Anesthesia professionals are poised to address the coronavirus disease 2019 (COVID-19) pandemic as they lead the global dissemination of an evidence-based, perioperative infection control program that can generate substantial reductions in perioperative pathogen transmission and associated infection development. Our programmatic recommendations stand on a substantial body of empirical evidence characterizing the epidemiology of perioperative transmission and infection development made possible by grant support from the Anesthesia Patient Safety Foundation (APSF) for studies conducted at Iowa, Dartmouth, and UMass Memorial Medical Center. Our specialty has acquired extensive expertise that yields preparedness for this pandemic. Prevention of pathogen transmission events is of paramount importance, especially considering limitations in availability of personal protective equipment (PPE) that we are currently facing.

Through ongoing collaboration with Dr Jeremiah Brown (Professor of Epidemiology at Dartmouth) and Randy Loftus (Associate Professor of Anesthesia at Iowa), we recommend and are prepared to assist with rapid adaption of a planned approach to attenuate perioperative transmission (section "Evidence-Based Perioperative Infection Control"). Through widespread adoption of these evidence-based approaches,[1] we can better protect our patients and our health care coworkers.

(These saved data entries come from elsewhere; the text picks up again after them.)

(* ===== verification/Loader.v ===== *)
(** * tc/maps.rs and tc/loader.rs: what the packet programs are given

    The configuration record that is written into the map of the packet
    programs, built from a peer's configuration and what the host says, and
    the statistics that are read back.  The loading of the programs is not
    modelled. *)

From S2P Require Import Prelude Words Slices Text ChaCha Hkdf Aes Obfs Results StrOps Net Config Netlink.
From S2P Require Import NetlinkParse Tun Routes.
Local Open Scope Z_scope.

(** ** The configuration map *)

Definition MAX_PORTS : nat := 6.
Definition GUT_WIRE_HEADER_SIZE : Z := 14.
Definition PMTU_RESERVE_BYTES : Z := 20.
Definition OUTER_OVERHEAD_IPV4 : Z := GUT_WIRE_HEADER_SIZE + 8 + 20 + PMTU_RESERVE_BYTES.
Definition OUTER_OVERHEAD_IPV6 : Z := GUT_WIRE_HEADER_SIZE + 8 + 40 + PMTU_RESERVE_BYTES.
Definition DEFAULT_INNER_MTU : Z := 1492.
Definition CHACHA_ROUNDS : Z := 4.
Definition GUT_FLAG_NEED_L4_CSUM : Z := 1.

Record GutConfig := mkGut {
  gc_key : list Z;
  gc_ports : list Z;
  gc_num_ports : Z;
  gc_outer_mtu : Z;
  gc_inner_mtu_v4 : Z;
  gc_inner_mtu_v6 : Z;
  gc_peer_ip : Z;
  gc_bind_ip : Z;
  gc_egress_ifindex : Z;
  gc_tun_ifindex : Z;
  gc_src_mac : list Z;
  gc_dst_mac : list Z;
  gc_tun_mac : list Z;
  gc_offload_flags : Z;
  gc_chacha_init : list Z;
  gc_chacha_rounds : Z;
  gc_partial_ip_csum : Z;
  gc_default_xdp_action : Z;
  gc_keepalive_drop_percent : Z;
  gc_peer_ip6 : list Z;
  gc_bind_ip6 : list Z;
  gc_tun_local_ip4 : Z;
  gc_tun_peer_ip4 : Z;
  gc_own_http3 : Z;
  gc_dynamic_peer : Z;
  gc_obfs_gut : Z;
  gc_sni_domain : list Z;
  gc_sni_domain_len : Z;
  gc_quic_dcid : list Z;
  gc_quic_key_rk : list Z;
  gc_quic_hp_rk : list Z;
  gc_quic_iv : list Z
}.

Definition compute_chacha_init (key : list Z) : list Z :=
  list_inserts 4 ((λ i, from_le (window (i * 4) 4 key)) <$> seq 0 8)
    (list_inserts 0 [0x61707865; 0x3320646e; 0x79622d32; 0x6b206574] (replicate 12 0)).

Definition from_config (key ports : list Z) (peer_ip : IpAddr) (outer_mtu : Z) : GutConfig :=
  let '(peer_ip4, peer_ip6) :=
    match peer_ip with
    | V4 o => (from_le o, replicate 16 0)
    | V6 s => (0, v6_octets s)
    end in
  let stored_count := Nat.min (length ports) MAX_PORTS in
  mkGut key (list_inserts 0 (take MAX_PORTS ports) (replicate MAX_PORTS 0)) (Z.of_nat stored_count)
    outer_mtu DEFAULT_INNER_MTU DEFAULT_INNER_MTU peer_ip4 0 0 0 (replicate 6 0) (replicate 6 0)
    (replicate 6 0) 0 (compute_chacha_init key) CHACHA_ROUNDS 0 0 30 peer_ip6 (replicate 16 0) 0 0 1 0 0
    (replicate 32 0) 0 (replicate 8 0) (replicate 44 0) (replicate 44 0) (replicate 12 0).

(** [bytes[i] << 8 | bytes[i + 1]] *)
Definition be_word (b : list Z) (i : nat) : Z := Z.lor (shl 32 (b !!! i) 8) (b !!! (i + 1)%nat).

Definition compute_partial_ip_csum (bind_ip peer_ip : Z) : Z :=
  let bind_bytes := u32_to_le_bytes bind_ip in
  let peer_bytes := u32_to_le_bytes peer_ip in
  foldl (wrapping_add 32) 0x4500
    [0x4011; be_word bind_bytes 0; be_word bind_bytes 2; be_word peer_bytes 0; be_word peer_bytes 2].

(** ** Building it *)

Definition is_unspecified (ip : IpAddr) : bool :=
  match ip with
  | V4 o => bool_decide (o = replicate 4 0)
  | V6 s => bool_decide (s = replicate 8 0)
  end.

(** The outputs of ip addr show and the environment variable that are read. *)
Record local_env := mkLocal {
  e_addr4 : option (list Z);
  e_addr6 : option (list Z);
  e_force_l4_csum : option (list Z)
}.

Section build.
  Context (h : host) (rs : resolvers) (e : local_env).

(** The source address: the configured one, or the one of the route or of the
    interface. *)
Definition resolve_bind (p : PeerConfig) (ifname : list Z) : res lerr (Z * list Z) :=
  match bind_ip p with
  | V4 o =>
      if is_unspecified (V4 o) then
        src ← (if is_unspecified (peer_ip p) then get_interface_ipv4 (e_addr4 e)
               else r ← resolve_route_src_ip h (peer_ip p) ifname;
                    match r with V4 o => Ok o | V6 _ => Err EFamily end);
        Ok (from_le src, replicate 16 0)
      else Ok (from_le o, replicate 16 0)
  | V6 s =>
      if is_unspecified (V6 s) then
        src ← (if is_unspecified (peer_ip p) then get_interface_ipv6 (e_addr6 e)
               else r ← resolve_route_src_ip h (peer_ip p) ifname;
                    match r with V6 s => Ok s | V4 _ => Err EFamily end);
        Ok (0, v6_octets src)
      else Ok (0, v6_octets s)
  end.

Definition net {A} (r : res nerr A) : res lerr A := map_err ENet r.

(** [ok()] of a result: a panic stays a panic. *)
Definition ok_opt {A} (r : res lerr A) : res lerr (option A) :=
  match r with Ok a => Ok (Some a) | Err _ => Ok None | Abort => Abort end.

(** Drop on the interface of the default route is turned into pass. *)
Definition xdp_action (p : PeerConfig) (ifname : list Z) : Z :=
  match default_policy p with
  | Allow => 0
  | Drop =>
      match default_route_ifname (h_proc_route h) with
      | Some d => if str_eqb d ifname then 0 else 1
      | None => 1
      end
  end.

Definition inner_mtu (pmtu_base overhead : Z) : Z :=
  let computed := Z.max 0 (pmtu_base - overhead) in
  if computed =? 0 then DEFAULT_INNER_MTU else computed.

Definition probe_offload_flags : Z :=
  match e_force_l4_csum e with
  | Some v => if str_eqb v (bs "0") || str_eqb v (bs "false") || str_eqb v (bs "no") || str_eqb v (bs "off")
              then 0 else GUT_FLAG_NEED_L4_CSUM
  | None => GUT_FLAG_NEED_L4_CSUM
  end.

(** The tunnel addresses the programs rewrite to, zero when there are none. *)
Definition tun_addrs (address : list Z) : Z * Z :=
  match compute_p2p_peer address with
  | Ok (local_ip_str, peer_ip_str, _) =>
      match parse_ipv4 local_ip_str, parse_ipv4 peer_ip_str with
      | Some local, Some peer => (from_le local, from_le peer)
      | _, _ => (0, 0)
      end
  | _ => (0, 0)
  end.

(** The connection id and the keys of the long header. *)
Definition quic_material (chacha_init : list Z) (rounds : Z)
    : res lerr (list Z * list Z * list Z * list Z) :=
  let ks99 := chacha_block_fast chacha_init 99 0 rounds in
  let dcid := u32_to_le_bytes (ks99 !!! 0%nat) ++ u32_to_le_bytes (ks99 !!! 1%nat) in
  initial_secret ← lift (derive_quic_initial_secret dcid);
  client_secret ← lift (derive_client_initial_secret initial_secret);
  '(q_key, q_iv, q_hp) ← lift (derive_quic_keys client_secret);
  Ok (dcid, aes128_expand_key q_key, aes128_expand_key q_hp, q_iv).

(** The server name, padded with spaces to 32 bytes. *)
Definition sni_field (sip_domain : list Z) : list Z * Z :=
  let sni_len := Nat.min (length sip_domain) 31 in
  (take sni_len sip_domain ++ replicate (32 - sni_len) SPACE, Z.of_nat sni_len).

Definition build_gut_config (p : PeerConfig) (tun_ifname ingress_ifname : list Z) : res lerr GutConfig :=
  let g := from_config (key p) (ports p) (peer_ip p) (outer_mtu p) in
  '(bind_ip4, bind_ip6) ← resolve_bind p ingress_ifname;
  egress_ifindex ← net (get_ifindex (h_kernel h) ingress_ifname);
  tun_ifindex ← net (get_ifindex (h_kernel h) tun_ifname);
  src_mac ← net (read_mac (h_kernel h) ingress_ifname);
  dst_mac ← (if dynamic_peer p
             then ok_or (resolve_default_gateway_mac h rs ingress_ifname None) EGateway
             else resolve_peer_mac h rs (peer_ip p) ingress_ifname);
  let tun_mac := match read_mac (h_kernel h) tun_ifname with Ok m => m | _ => replicate 6 0 end in
  route_pmtu ← ok_opt (resolve_route_pmtu h (peer_ip p) ingress_ifname);
  ingress_mtu ← ok_opt (net (read_mtu (h_kernel h) ingress_ifname));
  let pmtu_base := default (default (outer_mtu p) ingress_mtu) route_pmtu in
  let '(tun_local, tun_peer) := tun_addrs (address p) in
  '(dcid, key_rk, hp_rk, iv) ← quic_material (gc_chacha_init g) (gc_chacha_rounds g);
  let '(sni, sni_len) := sni_field (sip_domain p) in
  Ok (mkGut (gc_key g) (gc_ports g) (gc_num_ports g) pmtu_base
        (inner_mtu pmtu_base OUTER_OVERHEAD_IPV4) (inner_mtu pmtu_base OUTER_OVERHEAD_IPV6)
        (gc_peer_ip g) bind_ip4 (as_u32 egress_ifindex) (as_u32 tun_ifindex) src_mac dst_mac tun_mac
        probe_offload_flags (gc_chacha_init g) (gc_chacha_rounds g)
        (if is_v4 (peer_ip p) then compute_partial_ip_csum bind_ip4 (gc_peer_ip g) else 0)
        (xdp_action p ingress_ifname) (keepalive_drop_percent p) (gc_peer_ip6 g) bind_ip6
        tun_local tun_peer (if own_http3 p then 1 else 0) (if dynamic_peer p then 1 else 0)
        (match obfs p with Gut => 1 | _ => 0 end) sni sni_len dcid key_rk hp_rk iv).
End build.

(** ** Statistics *)

Record GutStats := mkStats {
  packets_processed : Z;
  packets_dropped : Z;
  bytes_processed : Z;
  packets_oversized : Z;
  mask_count : Z;
  packets_fragmented : Z;
  inner_tcp_seen : Z;
  packets_egress : Z;
  packets_ingress : Z
}.
Definition stats_default : GutStats := mkStats 0 0 0 0 0 0 0 0 0.
Definition STATS_SIZE : nat := 72.

Definition stats_add (t s : GutStats) : GutStats :=
  mkStats (wrapping_add 64 (packets_processed t) (packets_processed s))
    (wrapping_add 64 (packets_dropped t) (packets_dropped s))
    (wrapping_add 64 (bytes_processed t) (bytes_processed s))
    (wrapping_add 64 (packets_oversized t) (packets_oversized s))
    (wrapping_add 64 (mask_count t) (mask_count s))
    (wrapping_add 64 (packets_fragmented t) (packets_fragmented s))
    (wrapping_add 64 (inner_tcp_seen t) (inner_tcp_seen s))
    (wrapping_add 64 (packets_egress t) (packets_egress s))
    (wrapping_add 64 (packets_ingress t) (packets_ingress s)).

Definition aggregate (per_cpu : list GutStats) : GutStats := foldl stats_add stats_default per_cpu.

(** The structure copied out of its bytes. *)
Definition read_stats (b : list Z) : GutStats :=
  let f i := from_le (window (8 * i) 8 b) in
  mkStats (f 0%nat) (f 1%nat) (f 2%nat) (f 3%nat) (f 4%nat) (f 5%nat) (f 6%nat) (f 7%nat) (f 8%nat).

Definition parse_percpu_stats (per_cpu_data : list (list Z)) (value_size : nat) : GutStats :=
  aggregate (read_stats <$> filter (λ d, (value_size ≤ length d)%nat) per_cpu_data).

(** [lookup] fills the buffer the kernel is given, or fails. *)
Definition lookup_percpu_raw (num_cpus : nat) (lookup : nat → option (list Z)) (value_size : nat)
    : outcome (option (list (list Z))) :=
  if (num_cpus =? 0)%nat then Done None else
  let aligned := Z.to_nat (Z.land (Z.of_nat (value_size + 7)) (Z.lnot 7)) in
  match lookup (num_cpus * aligned)%nat with
  | None => Done None
  | Some buf =>
      per_cpu ← mapM (λ i, slice buf (i * aligned) (i * aligned + value_size)) (seq 0 num_cpus);
      Done (Some per_cpu)
  end.

Record TcStats := mkTcStats { egress : GutStats; ingress : GutStats }.

(** [egress_data] is what the egress map returns for every CPU; its lookup can
    fail, and that ends the call. *)
Definition get_stats (egress_data : option (option (list (list Z)))) (num_cpus : nat)
    (lookup : nat → option (list Z)) : res lerr TcStats :=
  per_cpu ← ok_or egress_data EStats;
  let eg := match per_cpu with
            | Some per_cpu => parse_percpu_stats per_cpu STATS_SIZE
            | None => stats_default
            end in
  ing ← lift (lookup_percpu_raw num_cpus lookup STATS_SIZE);
  Ok (mkTcStats eg (match ing with
                    | Some per_cpu => parse_percpu_stats per_cpu STATS_SIZE
                    | None => stats_default
                    end)).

A simultaneous and related concern is operating room (OR) management considerations for patients without confirmation of COVID-19. In most US hospitals, routine COVID-19 testing is impractical, so that many if not all patients could be at high risk of viral carriage community spread. This could lead to environmental contamination and subsequent patient and provider workspace exposure. Dr Franklin Dexter outlines an evidence-based approach for perioperative management of such patients in section "OR Management Strategies in the COVID-19 Era."

In addition, in the near future, we will

  1. provide a video demonstrating this multifaceted perioperative infection control bundle and

  2. host a webinar for institutional implementation coaching. We, with the help of the Anesthesia Patient Safety Foundation (APSF) and American Society of Anesthesiologists (ASA), are committed to bringing all clinicians the tools to improve perioperative infection control.

Note: Our goal is to prepare the perioperative arena (preoperative, intraoperative, and postoperative) for optimized care of patients and provider protection (section "Evidence-Based Perioperative Infection Control") and for strategic OR management of patients who remain asymptomatic and are unaware of known exposures (section "OR Management Strategies in the COVID-19 Era"). While our recommendations can be applied to operative care of patients suspected or known to be infected with COVID-19, these patients represent only the tip of the iceberg. Testing every patient for COVID-19 has economic and logistic considerations that are likely to be unachievable in the short term and unsustainable for the long term. Even after establishing effective control of viral transmission over the next few months, we will need to be prepared for ongoing infections and resurgence as we resume normal operations involving the care of a wide variety of patients undergoing elective surgery.